PURPOSE: This meta-analysis aimed to assess the impact of cricoid pressure (CP) application on intubation outcomes. SOURCE: Electronic databases (i.e., MEDLINE, PubMed, Embase, and Cochrane review) were searched from inception to 2 June 2020 for randomized-controlled trials that assessed the intubation outcomes in adult patients using laryngoscopic approaches with and without the application of CP (i.e., CP vs non-CP group). The primary outcome was the successful first-attempt intubation rate (SFAIR), and the secondary outcomes were intubation time, incidences of poor laryngoscopic views (i.e., Cormack and Lehane grade 3-4), airway complications, and pulmonary aspiration. PRINCIPAL FINDINGS: A total of five trials (published from 2005 to 2018) were included, and all tracheal intubations were performed by anesthesiologists or nurse anesthetists with a video (n = 3) or Macintosh laryngoscope (n = 2) in the operating room. We found no significant difference in SFAIR (risk ratio [RR], 0.98; P = 0.37), incidence of poor laryngoscopic views (RR, 1.49; P = 0.21), and risk of sore throat (RR, 1.17; P = 0.73) between the two groups. Nevertheless, the intubation time on the first successful attempt was slightly longer (weighted mean difference = 4.40 sec, P = 0.002) and risk of hoarseness was higher (RR, 1.70; P = 0.03) in the CP group compared with in the non-CP group.

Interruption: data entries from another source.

(* ===== verification/Pmm.v ===== *)
(** * mem.c: the physical memory manager

    The page bitmap and the entry map live in byte memory, reached through
    the higher-half direct map; every other global is a field of [pmm]. *)
From S2P Require Import Prelude Machine Math Bitmap Atomic MemLib.

Definition PAGE_SIZE : Z := 4096.
Definition LIMINE_MEMMAP_USABLE : Z := 0.

(** [struct limine_memmap_entry]. *)
Record memmap_entry := MemmapEntry { me_base : Z; me_length : Z; me_type : Z }.

(** The globals of mem.c.  [memmap] is the array the Limine response points
    to, which the manager itself edits. *)
Record pmm := Pmm {
  pmm_mach : machine;
  pmm_lock : Z;
  max_pages_available : Z;
  total_memory_bytes : Z;
  memmap : list memmap_entry;
  highest_address : Z;
  lowest_address : Z;
  num_pages_in_map : Z;
  page_bitmap : Z;
  vmm_higher_half_offset : Z;
  allocation_cursor : Z;
  num_pages_available : Z;
  entry_map : Z
}.

Definition set_pmm_mach (v : machine) (s : pmm) : pmm :=
  Pmm v (pmm_lock s) (max_pages_available s) (total_memory_bytes s) (memmap s) (highest_address s)
    (lowest_address s) (num_pages_in_map s) (page_bitmap s) (vmm_higher_half_offset s)
    (allocation_cursor s) (num_pages_available s) (entry_map s).
Definition set_pmm_lock (v : Z) (s : pmm) : pmm :=
  Pmm (pmm_mach s) v (max_pages_available s) (total_memory_bytes s) (memmap s) (highest_address s)
    (lowest_address s) (num_pages_in_map s) (page_bitmap s) (vmm_higher_half_offset s)
    (allocation_cursor s) (num_pages_available s) (entry_map s).
Definition set_max_pages_available (v : Z) (s : pmm) : pmm :=
  Pmm (pmm_mach s) (pmm_lock s) v (total_memory_bytes s) (memmap s) (highest_address s)
    (lowest_address s) (num_pages_in_map s) (page_bitmap s) (vmm_higher_half_offset s)
    (allocation_cursor s) (num_pages_available s) (entry_map s).
Definition set_total_memory_bytes (v : Z) (s : pmm) : pmm :=
  Pmm (pmm_mach s) (pmm_lock s) (max_pages_available s) v (memmap s) (highest_address s)
    (lowest_address s) (num_pages_in_map s) (page_bitmap s) (vmm_higher_half_offset s)
    (allocation_cursor s) (num_pages_available s) (entry_map s).
Definition set_memmap (v : list memmap_entry) (s : pmm) : pmm :=
  Pmm (pmm_mach s) (pmm_lock s) (max_pages_available s) (total_memory_bytes s) v (highest_address
    s) (lowest_address s) (num_pages_in_map s) (page_bitmap s) (vmm_higher_half_offset s)
    (allocation_cursor s) (num_pages_available s) (entry_map s).
Definition set_highest_address (v : Z) (s : pmm) : pmm :=
  Pmm (pmm_mach s) (pmm_lock s) (max_pages_available s) (total_memory_bytes s) (memmap s) v
    (lowest_address s) (num_pages_in_map s) (page_bitmap s) (vmm_higher_half_offset s)
    (allocation_cursor s) (num_pages_available s) (entry_map s).
Definition set_lowest_address (v : Z) (s : pmm) : pmm :=
  Pmm (pmm_mach s) (pmm_lock s) (max_pages_available s) (total_memory_bytes s) (memmap s)
    (highest_address s) v (num_pages_in_map s) (page_bitmap s) (vmm_higher_half_offset s)
    (allocation_cursor s) (num_pages_available s) (entry_map s).
Definition set_num_pages_in_map (v : Z) (s : pmm) : pmm :=
  Pmm (pmm_mach s) (pmm_lock s) (max_pages_available s) (total_memory_bytes s) (memmap s)
    (highest_address s) (lowest_address s) v (page_bitmap s) (vmm_higher_half_offset s)
    (allocation_cursor s) (num_pages_available s) (entry_map s).
Definition set_page_bitmap (v : Z) (s : pmm) : pmm :=
  Pmm (pmm_mach s) (pmm_lock s) (max_pages_available s) (total_memory_bytes s) (memmap s)
    (highest_address s) (lowest_address s) (num_pages_in_map s) v (vmm_higher_half_offset s)
    (allocation_cursor s) (num_pages_available s) (entry_map s).
Definition set_vmm_higher_half_offset (v : Z) (s : pmm) : pmm :=
  Pmm (pmm_mach s) (pmm_lock s) (max_pages_available s) (total_memory_bytes s) (memmap s)
    (highest_address s) (lowest_address s) (num_pages_in_map s) (page_bitmap s) v
    (allocation_cursor s) (num_pages_available s) (entry_map s).
Definition set_allocation_cursor (v : Z) (s : pmm) : pmm :=
  Pmm (pmm_mach s) (pmm_lock s) (max_pages_available s) (total_memory_bytes s) (memmap s)
    (highest_address s) (lowest_address s) (num_pages_in_map s) (page_bitmap s)
    (vmm_higher_half_offset s) v (num_pages_available s) (entry_map s).
Definition set_num_pages_available (v : Z) (s : pmm) : pmm :=
  Pmm (pmm_mach s) (pmm_lock s) (max_pages_available s) (total_memory_bytes s) (memmap s)
    (highest_address s) (lowest_address s) (num_pages_in_map s) (page_bitmap s)
    (vmm_higher_half_offset s) (allocation_cursor s) v (entry_map s).
Definition set_entry_map (v : Z) (s : pmm) : pmm :=
  Pmm (pmm_mach s) (pmm_lock s) (max_pages_available s) (total_memory_bytes s) (memmap s)
    (highest_address s) (lowest_address s) (num_pages_in_map s) (page_bitmap s)
    (vmm_higher_half_offset s) (allocation_cursor s) (num_pages_available s) v.

#[export] Program Instance pmm_machine : HasMachine pmm := {|
  get_mach := pmm_mach; set_mach := set_pmm_mach |}.
Next Obligation. done. Qed.
Next Obligation. by intros []. Qed.
Next Obligation. done. Qed.

(** ** Printing the bitmap *)

Definition _print_bitmap (start len : Z) : M pmm unit :=
  kprintf "Bitmap (%d-%d): " [KNum start; KNum (start +64 len)] ;;
  for_range start (start +64 len) (fun i =>
    bm ← gets page_bitmap;
    b ← bitmap_test bm i;
    kprintf (if (b : bool) then "1" else "0") []) ;;
  kprintf nl [].

(** ** Building the map at boot *)

Definition is_usable (e : memmap_entry) : bool := me_type e =? LIMINE_MEMMAP_USABLE.

(** entry->length -= size; entry->base += size; max_pages_available -= ...;
    the three lines common to the places that carve memory out of an entry. *)
Definition carve_entry (i : nat) (e : memmap_entry) (size : Z) : M pmm unit :=
  modify (fun s => set_memmap
    (<[i := MemmapEntry (me_base e +64 size) (me_length e -64 size) (me_type e)]> (memmap s)) s) ;;
  modify (fun s => set_max_pages_available (max_pages_available s -64 size `div` PAGE_SIZE) s).

(** The [for] loop of memmap_alloc over the entries from index [i] on. *)
Fixpoint memmap_alloc_loop (size : Z) (i : nat) (es : list memmap_entry) : M pmm Z :=
  match es with
  | [] => kprintf "Couldn't allocate memory!" [] ;; hcf
  | e :: es' =>
      if negb (is_usable e) then memmap_alloc_loop size (S i) es'
      else if me_length e >=? size then
        hhdm ← gets vmm_higher_half_offset;
        let pData := me_base e +64 hhdm in
        memset pData 0 size ;;
        carve_entry i e size ;;
        mret pData
      else memmap_alloc_loop size (S i) es'
  end.
Definition memmap_alloc (length : Z) : M pmm Z :=
  let size := ALIGN_UP length PAGE_SIZE in
  es ← gets memmap;
  memmap_alloc_loop size 0 es.

(** Unlike memmap_alloc, no entry that fits is not an error here. *)
Fixpoint create_entry_map_loop (map_size : Z) (i : nat) (es : list memmap_entry) : M pmm unit :=
  match es with
  | [] => mret tt
  | e :: es' =>
      if negb (is_usable e) then create_entry_map_loop map_size (S i) es'
      else if me_length e >=? map_size then
        hhdm ← gets vmm_higher_half_offset;
        modify (set_entry_map (me_base e +64 hhdm)) ;;
        memset (me_base e +64 hhdm) 0 map_size ;;
        carve_entry i e map_size
      else create_entry_map_loop map_size (S i) es'
  end.
Definition _create_entry_map : M pmm unit :=
  n ← gets num_pages_in_map;
  let map_size := ALIGN_UP (4 *64 n) PAGE_SIZE in
  kprintf ("PageEntry Size: %lu bytes" +:+ nl) [KNum map_size] ;;
  es ← gets memmap;
  create_entry_map_loop map_size 0 es.

Fixpoint create_page_bitmap_loop (bitmap_size : Z) (i : nat) (es : list memmap_entry)
    : M pmm unit :=
  match es with
  | [] => mret tt
  | e :: es' =>
      if negb (is_usable e) then create_page_bitmap_loop bitmap_size (S i) es'
      else if me_length e >=? bitmap_size then
        hhdm ← gets vmm_higher_half_offset;
        modify (set_page_bitmap (me_base e +64 hhdm)) ;;
        memset (me_base e +64 hhdm) 255 bitmap_size ;;
        carve_entry i e bitmap_size
      else create_page_bitmap_loop bitmap_size (S i) es'
  end.
Definition _create_page_bitmap : M pmm unit :=
  n ← gets num_pages_in_map;
  let bitmap_size := ALIGN_UP (n `div` 8) PAGE_SIZE in
  kprintf ("Page Bitmap Size: %lu Kib" +:+ nl) [KNum (bitmap_size `div` 1024)] ;;
  kprintf ("Locating space for bitmap..." +:+ nl) [] ;;
  es ← gets memmap;
  create_page_bitmap_loop bitmap_size 0 es.

(** One usable entry of the statistics loop of _init_stats. *)
Definition init_stats_entry (e : memmap_entry) : M pmm unit :=
  if is_usable e then
    modify (fun s => set_total_memory_bytes (total_memory_bytes s +64 me_length e) s) ;;
    modify (fun s => set_max_pages_available
      (max_pages_available s +64 me_length e `div` PAGE_SIZE) s) ;;
    modify (fun s => set_highest_address
      (MAX (highest_address s) (me_base e +64 me_length e)) s) ;;
    modify (fun s => set_lowest_address
      (if lowest_address s =? 0 then me_base e else MIN (lowest_address s) (me_base e)) s)
  else mret tt.
Fixpoint init_stats_loop (es : list memmap_entry) : M pmm unit :=
  match es with
  | [] => mret tt
  | e :: es' => init_stats_entry e ;; init_stats_loop es'
  end.
(** The arguments are the responses of the boot loader to [memmap_request]
    and [hhdm_request]. *)
Definition _init_stats (memmap_response : list memmap_entry) (hhdm_offset : Z) : M pmm unit :=
  modify (set_memmap memmap_response) ;;
  modify (set_vmm_higher_half_offset hhdm_offset) ;;
  init_stats_loop memmap_response ;;
  modify (fun s => set_num_pages_in_map
    ((highest_address s -64 lowest_address s) `div` PAGE_SIZE) s).

(** One entry of the loop of _get_free_pages. *)
Definition get_free_pages_entry (e : memmap_entry) : M pmm unit :=
  if negb (is_usable e) then
    kprintf ("Memory Region Unusable: type %d, %d pages (%d mb)" +:+ nl)
      [KNum (me_type e); KNum (me_length e `div` PAGE_SIZE);
       KNum ((me_length e `div` 1024) `div` 1024)]
  else
    kprintf ("Memory Region Usable: %d pages (%d mb)" +:+ nl)
      [KNum (me_length e `div` PAGE_SIZE); KNum ((me_length e `div` 1024) `div` 1024)] ;;
    lowest ← gets lowest_address;
    let start_bit := (me_base e -64 lowest) `div` PAGE_SIZE in
    let pages_free := me_length e `div` PAGE_SIZE in
    for_range start_bit (start_bit +64 pages_free) (fun i =>
      bm ← gets page_bitmap;
      bitmap_off bm i ;;
      modify (fun s => set_num_pages_available (num_pages_available s +64 1) s)).
Fixpoint get_free_pages_loop (es : list memmap_entry) : M pmm unit :=
  match es with
  | [] => mret tt
  | e :: es' => get_free_pages_entry e ;; get_free_pages_loop es'
  end.
Definition _get_free_pages : M pmm unit :=
  kprintf ("Searching for free memory pages..." +:+ nl) [] ;;
  es ← gets memmap;
  get_free_pages_loop es.

Definition kmem_init (memmap_response : list memmap_entry) (hhdm_offset : Z) : M pmm unit :=
  kprintf ("Initialzing PMM..." +:+ nl) [] ;;
  _init_stats memmap_response hhdm_offset ;;
  s ← gets id;
  kprintf ("Total Memory: %lu Mib" +:+ nl) [KNum ((total_memory_bytes s `div` 1024) `div` 1024)] ;;
  kprintf ("Total Map Pages: %lu" +:+ nl) [KNum (num_pages_in_map s)] ;;
  kprintf ("Total Pages Available: %lu" +:+ nl) [KNum (max_pages_available s)] ;;
  kprintf ("Lowest Memory Addr: 0x%X" +:+ nl) [KNum (lowest_address s)] ;;
  _create_page_bitmap ;;
  n ← gets num_pages_in_map;
  em ← memmap_alloc (ALIGN_UP (4 *64 n) PAGE_SIZE);
  modify (set_entry_map em) ;;
  _get_free_pages ;;
  kprintf ("PMM initialized." +:+ nl) [].
(* ===== verification/Heap.v ===== *)
(** * include/alloc.h: what malloc promises to its clients

    The interface the clients of the kernel heap (the queue, the PCI scan) are
    verified against; [SlobProofs] shows that the SLOB allocator, the one
    alloc.c selects, implements it. *)
From S2P Require Import Prelude Machine Regions.

Class Heap (St : Type) `{HasMachine St} := {
  h_malloc : Z -> M St Z;

  (** [heap live s]: the allocator's own data is consistent and [live] are the
      blocks handed out and not yet freed. *)
  heap : list block -> St -> Prop;

  (** Live blocks are mapped, inside the address space, and disjoint. *)
  heap_live live s : heap live s ->
    disjoint_blocks live /\ Forall (block_ok (smem s)) live;

  (** The heap survives whatever its clients write into their blocks, and any
      logging. *)
  heap_frame live s mach : heap live s ->
    (forall x, cover x live = 0%nat -> mem mach !! x = smem s !! x) ->
    (forall x, is_Some (smem s !! x) -> is_Some (mem mach !! x)) ->
    heap live (set_mach mach s);

  (** malloc returns NULL, or a new block disjoint from every live one; it
      writes to no live block. *)
  malloc_ok live s n : heap live s -> 0 <= n -> n + 8 < 2 ^ 64 ->
    exists p s', h_malloc n s = Ret p s' /\
      (p = 0 /\ heap live s' \/ p <> 0 /\ heap ((p, n) :: live) s') /\
      (forall x, (1 <= cover x live)%nat -> smem s' !! x = smem s !! x)
}.
(* ===== verification/SlobBoot.v ===== *)
(** * alloc/slob.c: the heap from kernel_main's slob_init to the first malloc

    kernel_main calls slob_init, which leaves [_init] at zero, so the first
    malloc runs slob_init a second time. *)
From S2P Require Import Prelude Machine Math Bitmap MemLib Pmm PmmProofs PmmInit Regions Heap Slob SlobProofs SlobInit.

Section boot.
Context (hhdm : Z) (s : slob) (room : memmap_entry).
Let es := memmap (slob_pmm s).
Let N := count_usable es.
Let size := table_bytes N.
Context (K : memmap_ok hhdm (smem s) es) (Hh : 0 < hhdm < 2 ^ 64).
Context (Hv : vmm_higher_half_offset (slob_pmm s) = hhdm).
Context (Hn : N < 2 ^ 32) (He : room ∈ es) (Hf : fits (2 * size) room).

Lemma table_size : 0 <= size < 2 ^ 62 /\ size `mod` PAGE_SIZE = 0 /\ sizeof_SlobEntry * N <= size.
Proof.
  pose proof (count_usable_nonneg es). destruct (table_bytes_ok N ltac:(lia)) as ([T0 T1] & T2 & T3).
  fold size in T1, T2, T3. split_and!; (done || lia).
Qed.

(** slob_init twice in a row: the second table is carved behind what the first
    left, and the heap is the second one. *)
Lemma slob_init_twice_ok :
  exists s1 s2 ns, slob_init s = Ret tt s1 /\ slob_init s1 = Ret tt s2 /\
    slob_heap_ns ns [] (set__init 1 s2) /\ _init s1 = _init s /\
    vmm_higher_half_offset (slob_pmm s2) = hhdm /\
    usable_pages (memmap (slob_pmm s2)) = usable_pages es - 2 * (size `div` PAGE_SIZE) /\
    free_bytes ns = PAGE_SIZE * usable_pages (memmap (slob_pmm s2)) /\
    in_usable es (pHead s1 - hhdm) /\
    forall x, pHead s1 <= x < pHead s1 + size -> cover x (slob_blocks hhdm ns []) = 0%nat.
Proof.
  destruct table_size as (Ts & Ta & Tn). pose proof (count_usable_pos room es He (proj1 Hf)) as HN. fold N in HN.
  unfold sizeof_SlobEntry in *.
  destruct (slob_init_ok hhdm s room K Hh Hv Hn He ltac:(destruct Hf; split; [done|fold es N size; lia]))
    as (j & e & mc & Hj & Fe & E1 & _ & K1 & _).
  fold es N size in Hj, Fe, E1, K1. pose proof Fe as [Ue Le].
  destruct (mo_range _ _ _ K e (list_elem_of_lookup_2 _ _ _ Hj) Ue) as (R1 & R2 & R3). unfold me_end in R3.
  destruct (fits_after_carve es j room e size size He ltac:(destruct Hf; split; [done|lia]) Hj Fe) as (room' & He' & Hf'); [lia..|].
  set (es1 := <[j := carved e size]> es) in *. set (s1 := Slob (carve_state j e size mc (slob_pmm s)) (_init s) (me_base e + hhdm)) in *.
  assert (Hc1 : count_usable es1 = N) by (by apply count_usable_carve).
  assert (Em1 : memmap (slob_pmm s1) = es1) by reflexivity.
  assert (HH := slob_init_ok hhdm s1 room' K1 Hh Hv). change (memmap (slob_pmm s1)) with es1 in HH.
  rewrite Hc1 in HH. fold size in HH. destruct HH as (j2 & e2 & mc2 & Hj2 & Fe2 & E2 & Hheap & K2 & _); [done..|].
  pose proof Fe2 as [Ue2 Le2].
  set (es2 := <[j2 := carved e2 size]> es1) in *.
  set (s2 := Slob (carve_state j2 e2 size mc2 (slob_pmm s1)) (_init s1) (me_base e2 + hhdm)) in *.
  exists s1, s2, (init_nodes (me_base e2 + hhdm) es2). split; [exact E1|]. split; [exact E2|]. split; [exact Hheap|]. split; [done|]. split; [exact Hv|].
  assert (Hin2 : forall a, in_usable es2 a <-> in_usable es1 a /\ ~ (me_base e2 <= a < me_base e2 + size))
    by (intros a; apply (in_usable_carve hhdm (mem mc) es1 j2 e2 size); (done || lia)).
  assert (Hin1 : forall a, in_usable es1 a <-> in_usable es a /\ ~ (me_base e <= a < me_base e + size))
    by (intros a; apply (in_usable_carve hhdm (smem s) es j e size); (done || lia)).
  split_and!.
  - change (memmap (slob_pmm s2)) with es2.
    pose proof (usable_pages_carve hhdm (mem mc) es1 j2 e2 size K1 Hj2 Ue2 ltac:(lia) ltac:(lia) Ta) as P2.
    pose proof (usable_pages_carve hhdm (smem s) es j e size K Hj Ue ltac:(lia) ltac:(lia) Ta) as P1.
    fold es2 in P2. fold es1 in P1. lia.
  - by apply (free_bytes_pages hhdm (mem mc2)).
  - exists e. split; [by apply list_elem_of_lookup_2 in Hj|]. split; [done|]. cbn [pHead s1]. unfold me_end. lia.
  - intros x Hx. cbn [pHead s1] in Hx.
    assert (Hno : ~ in_usable es1 (x - hhdm)) by (rewrite Hin1; intros [_ Hout]; apply Hout; lia).
    unfold slob_blocks. rewrite !cover_app. cbn [fmap list_fmap cover].
    pose proof (cover_cells x es2 (me_base e2 + hhdm)) as Hcells.
    assert (Hc2 : count_usable es2 = N) by (unfold es2; by rewrite (count_usable_carve es1 e2 size j2 Hj2)).
    rewrite Hc2 in Hcells. unfold sizeof_SlobEntry in Hcells. rewrite decide_False in Hcells.
    + assert (Hfree : cover x (node_free hhdm <$> init_nodes (me_base e2 + hhdm) es2) = 0%nat); [|lia].
      destruct (cover x (node_free hhdm <$> init_nodes (me_base e2 + hhdm) es2)) eqn:E; [done|]. exfalso. apply Hno, Hin2.
      apply (free_usable hhdm x es2 (me_base e2 + hhdm)). lia.
    + intros Hin. apply Hno. exists e2. split; [by apply list_elem_of_lookup_2 in Hj2|]. split; [done|].
      unfold me_end. lia.
Qed.
End boot.

(** C29: the first malloc builds the heap again. kernel_main's slob_init leaves
    [_init] at zero, so the first request carves a second table of free-list
    nodes and rebuilds the list behind it. With one usable entry that has room
    for both tables, the request is then served first fit from the second list
    and leaves a well-formed heap that has handed out that one block, or returns
    NULL on a heap with nothing handed out. The heap has lost the pages of two
    tables instead of one: the bytes of the first, which are usable memory of
    the map, belong to no node, free region or block any more. *)
Theorem first_malloc_builds_again hhdm (s : slob) room n :
  let es := memmap (slob_pmm s) in
  let size := table_bytes (count_usable es) in
  memmap_ok hhdm (smem s) es -> 0 < hhdm < 2 ^ 64 -> vmm_higher_half_offset (slob_pmm s) = hhdm ->
  count_usable es < 2 ^ 32 -> room ∈ es -> fits (2 * size) room ->
  _init s = 0 -> 0 <= n -> n + 8 < 2 ^ 64 ->
  exists s1 s2 ns, slob_init s = Ret tt s1 /\
    free_bytes ns = PAGE_SIZE * (usable_pages es - 2 * (size `div` PAGE_SIZE)) /\
    (in_usable es (pHead s1 - hhdm) /\
     forall x, pHead s1 <= x < pHead s1 + size -> cover x (slob_blocks hhdm ns []) = 0%nat) /\
    match first_fit (n + 8) ns with
    | None => malloc n s1 = Ret 0 s2 /\ slob_heap_ns ns [] s2
    | Some (k, ns') =>
        let p := nd_base k + hhdm + 8 in
        malloc n s1 = Ret p s2 /\ slob_heap_ns ns' [(p, n)] s2
    end.
Proof.
  intros es size K Hh Hv Hn He Hf Hi Hn0 Hn1.
  destruct (slob_init_twice_ok hhdm s room K Hh Hv Hn He Hf) as (s1 & s2 & ns & E1 & E2 & Hheap & Hi1 & Hv2 & Hu & Hb & Hin & Hleak).
  assert (Em : malloc n s1 = slob_malloc n (set__init 1 s2)).
  { rewrite (slob_malloc_init_eq (set__init 1 s2)) by done. unfold malloc, slob_malloc.
    erewrite bind_ret_eq; [|reflexivity]. rewrite Hi1, Hi. cbn [Z.eqb].
    erewrite bind_ret_eq; [reflexivity|]. erewrite bind_ret_eq; [|exact E2]. reflexivity. }
  pose proof (slob_malloc_ok ns [] (set__init 1 s2) n Hheap Hn0 Hn1) as Hm.
  destruct (first_fit (n + 8) ns) as [[k ns']|] eqn:Ef.
  - destruct Hm as (s3 & E3 & Hs3 & _). change (vmm_higher_half_offset (slob_pmm (set__init 1 s2))) with (vmm_higher_half_offset (slob_pmm s2)) in E3, Hs3.
    rewrite Hv2 in E3, Hs3.
    exists s1, s3, ns. rewrite Ef. cbv zeta. rewrite Em, Hb, Hu. split_and!; done.
  - destruct Hm as (s3 & E3 & _ & Hs3).
    exists s1, s3, ns. rewrite Ef. cbv zeta. rewrite Em, Hb, Hu. split_and!; done.
Qed.

(** The example machine's map has room for both tables; a device record of 37
    bytes is the first request. *)
Lemma first_malloc_builds_again_witness :
  exists s s1 s2 ns p, slob_init s = Ret tt s1 /\ free_bytes ns = 4096 * 12 /\
    malloc 37 s1 = Ret p s2 /\ (p <> 0 -> exists ns', slob_heap_ns ns' [(p, 37)] s2).
Proof.
  assert (K : memmap_ok (2 ^ 47) (smem boot_state) boot_map) by apply boot_map_ok, region_zeros.
  destruct (boot_map_after boot_state K) as (s0 & Hk & _ & _ & Hm); [done|].
  revert Hk. clear K. generalize boot_state. intros b0 Hk.
  destruct (first_malloc_builds_again (2 ^ 47) (Slob s0 0 0) (MemmapEntry 1056768 57344 0) 37)
    as (s1 & s2 & ns & E1 & Hb & _ & Hf); cbn [slob_pmm]; rewrite ?Hm.
  - rewrite <- Hm. exact (kr_ok _ _ _ _ Hk).
  - lia.
  - exact (kr_hhdm _ _ _ _ Hk).
  - cbn. lia.
  - apply elem_of_cons. by left.
  - split; [done|]. vm_compute. discriminate.
  - done.
  - lia.
  - lia.
  - cbn [slob_pmm] in Hb. rewrite Hm in Hb. exists (Slob s0 0 0), s1, s2, ns.
    destruct (first_fit (37 + 8) ns) as [[k ns']|].
    + destruct Hf as [Ef Hh]. exists (nd_base k + 2 ^ 47 + 8). split; [exact E1|]. split; [rewrite Hb; vm_compute; reflexivity|].
      split; [exact Ef|]. intros _. by exists ns'.
    + destruct Hf as [Ef Hh]. exists 0. split; [exact E1|]. split; [rewrite Hb; vm_compute; reflexivity|].
      split; [exact Ef|]. done.
Defined.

The secondary outcome "pulmonary aspiration" was not analyzed because only one trial was available. CONCLUSION: The application of CP did not have a negative impact on the SFAIR or laryngoscopic view. Nevertheless, this maneuver may slightly prolong intubation time and increase the risk of postoperative hoarseness.